[Saved data entries]
________________

Lemma string_get_ge (s : string) (i : nat) :
  String.length s <= i -> String.get i s = None.
Proof.
  revert i. induction s as [|c s IH]; intros i Hi; [by destruct i|].
  destruct i as [|i]; simpl in *; [lia|]. apply IH. lia.
Qed.

(** X3. Over sequences that cover the positions, a returned score is 1
    exactly when the tokens are equal at every informative position, and 0
    exactly when they are equal at none. *)
Theorem calc_score_extremes (seq_1 : list pyobj) (seq_2 : string)
    (ann : Annotation) (q : Q) :
  score_range ann <= length seq_1 -> score_range ann <= String.length seq_2 ->
  calc_score seq_1 seq_2 ann = Ok q ->
  ((q == 1)%Q <->
   forall i, i < score_range ann -> informative seq_1 seq_2 i = true ->
             tokens_match seq_1 seq_2 i = true)
  /\ ((q == 0)%Q <->
      forall i, i < score_range ann -> informative seq_1 seq_2 i = true ->
                tokens_match seq_1 seq_2 i = false).
Proof.
  intros H1 H2 Hq. rewrite (calc_score_covered _ _ _ H1 H2) in Hq.
  unfold py_truediv in Hq.
  destruct (Z.eqb_spec (Z.of_nat (informative_count seq_1 seq_2 (score_range ann))) 0)
    as [|Hpos]; [discriminate|].
  injection Hq as <-. unfold Qeq. cbn [Qnum Qden].
  rewrite Z2Pos.id by lia. unfold match_count, informative_count in *.
  pose proof (count_if_and_le (informative seq_1 seq_2) (tokens_match seq_1 seq_2)
                (seq 0 (score_range ann))) as Hle.
  split.
  - pose proof (count_if_and_eq (informative seq_1 seq_2)
                  (tokens_match seq_1 seq_2) (seq 0 (score_range ann))) as Heq.
    split.
    + intros H i Hi Hinf.
      apply (proj1 Heq); [lia | apply elem_of_seq; lia | exact Hinf].
    + intros H. rewrite (proj2 Heq); [lia|].
      intros i Hi. apply elem_of_seq in Hi. apply H. lia.
  - rewrite Z.mul_1_r, Z.mul_0_l.
    change 0%Z with (Z.of_nat 0). rewrite Nat2Z.inj_iff, count_if_zero.
    rewrite Forall_forall. setoid_rewrite elem_of_seq. split.
    + intros H i Hi Hinf. specialize (H i). rewrite Hinf in H. apply H. lia.
    + intros H i Hi. destruct (informative seq_1 seq_2 i) eqn:E; [|reflexivity].
      simpl. apply H; [lia | exact E].
Qed.

Lemma calc_score_extremes_witness :
  calc_score [PStr "A"; PStr "X"; PStr "C"] "AXC" (mkAnnotation [] 2)
  = Ok (2 # 2)%Q
  /\ forall i, i < 3 ->
       informative [PStr "A"; PStr "X"; PStr "C"] "AXC" i = true ->
       tokens_match [PStr "A"; PStr "X"; PStr "C"] "AXC" i = true.
Proof.
  split; [reflexivity|].
  apply (calc_score_extremes [PStr "A"; PStr "X"; PStr "C"] "AXC"
           (mkAnnotation [] 2) (2 # 2)%Q); reflexivity.
Defined.

Lemma str_tokens_lookup (s : string) (i : nat) :
  str_tokens s !! i = (fun c => PStr (String c EmptyString)) <$> String.get i s.
Proof.
  unfold str_tokens. revert i. induction s as [|c s IH]; intros i; simpl.
  - by destruct i.
  - destruct i as [|i]; simpl; [reflexivity | apply IH].
Qed.

(** X4. The score is symmetric: the two sequences can change places, with
    the same score or exception. *)
Theorem calc_score_symmetric (s1 s2 : string) (ann : Annotation) :
  calc_score (str_tokens s1) s2 ann = calc_score (str_tokens s2) s1 ann.
Proof.
  unfold calc_score. f_equal. apply for_each_ext.
  intros [same total] i _. unfold calc_score_body, getitem, str_getitem.
  rewrite !str_tokens_lookup.
  destruct (String.get i s1) as [c1|], (String.get i s2) as [c2|]; simpl;
    try reflexivity.
  - rewrite (Ascii.eqb_sym c2 c1).
    destruct (Ascii.eqb c1 "X"), (Ascii.eqb c2 "X"); reflexivity.
  - destruct (Ascii.eqb c1 "X"); reflexivity.
  - destruct (Ascii.eqb c2 "X"); reflexivity.
Qed.

(** X5. When one of the two sequences does not cover the positions
    [0..v_gene_end], [calc_score] raises [IndexError]; it never scores the
    part that is there. *)
Theorem calc_score_short_sequence (seq_1 : list pyobj) (seq_2 : string)
    (ann : Annotation) :
  length seq_1 < score_range ann \/ String.length seq_2 < score_range ann ->
  calc_score seq_1 seq_2 ann = Raise IndexError.
Proof.
  intros Hshort.
  set (m := Nat.min (length seq_1) (String.length seq_2)).
  assert (Hm : m < score_range ann) by lia.
  unfold calc_score, py_range. fold (score_range ann).
  replace (score_range ann) with (m + S (score_range ann - S m)) by lia.
  rewrite seq_app, for_each_app.
  rewrite (calc_score_loop seq_1 seq_2 (seq 0 m) 0%Z 0%Z).
  2:{ apply Forall_forall. intros i Hi. apply elem_of_seq in Hi. lia. }
  rewrite bind_ret. cbn [seq]. rewrite for_each_cons.
  assert (Hbody : forall acc, calc_score_body seq_1 seq_2 acc (0 + m)
                              = Raise IndexError).
  { intros [same total]. unfold calc_score_body, getitem. simpl.
    destruct (seq_1 !! m) as [a|] eqn:Ha; [|reflexivity].
    apply lookup_lt_Some in Ha.
    assert (Hget : String.get m seq_2 = None) by (apply string_get_ge; lia).
    unfold str_getitem. rewrite Hget. simpl.
    destruct (negb (py_eq a wildcard)); reflexivity. }
  by rewrite Hbody.
Qed.

Lemma calc_score_short_sequence_witness :
  calc_score [PStr "A"; PStr "C"] "ACD" (mkAnnotation [] 2) = Raise IndexError.
Proof.
  apply calc_score_short_sequence. left. vm_compute. lia.
Defined.

(** ** VGeneScorer *)

Lemma map_result_Ok_iff {A B : Type} (f : A -> result B) (xs : list A)
    (ys : list B) :
  map_result f xs = Ok ys <-> Forall2 (fun x y => f x = Ok y) xs ys.
Proof.
  revert ys. induction xs as [|x xs IH]; intros ys; simpl.
  - split; [intros [= <-]; constructor | by inversion 1].
  - split.
    + intros H. apply bind_Ok in H as (y & Hy & H).
      apply bind_Ok in H as (ys' & Hys & [= <-]).
      constructor; [exact Hy | by apply IH].
    + inversion 1 as [|? y ? ys' Hy Hys]; subst.
      apply IH in Hys. by rewrite Hy, bind_ret, Hys.
Qed.

Lemma map_result_returns {A B : Type} (f : A -> result B) (xs : list A) :
  (exists ys, map_result f xs = Ok ys) <-> Forall (fun x => exists y, f x = Ok y) xs.
Proof.
  induction xs as [|x xs IH]; simpl.
  - split; [constructor | eauto].
  - rewrite Forall_cons, <- IH. split.
    + intros [ys H]. apply bind_Ok in H as (y & Hy & H).
      apply bind_Ok in H as (ys' & Hys & _). eauto.
    + intros [[y Hy] [ys Hys]]. rewrite Hy, bind_ret, Hys. eauto.
Qed.

Lemma enumerate_elem {A : Type} (xs : list A) (j : nat) (x : A) :
  (j, x) ∈ enumerate xs <-> xs !! j = Some x.
Proof.
  split.
  - intros H. apply enumerate_from_elem in H as [_ H].
    by rewrite Nat.sub_0_r in H.
  - intros H. apply list_elem_of_lookup. exists j. unfold enumerate.
    by rewrite enumerate_from_lookup, H.
Qed.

________________

:: WHAT THIS TASK INVOLVES ::
Each line in the entries above, starting at the line with "score_range ann <= length" and ending at the line with "tokens_match seq_1 seq_2 i = true)", is to be printed exactly, and only those lines.

:: TASK RESULT ::
  score_range ann <= length seq_1 -> score_range ann <= String.length seq_2 ->
  calc_score seq_1 seq_2 ann = Ok q ->
  ((q == 1)%Q <->
   forall i, i < score_range ann -> informative seq_1 seq_2 i = true ->
             tokens_match seq_1 seq_2 i = true)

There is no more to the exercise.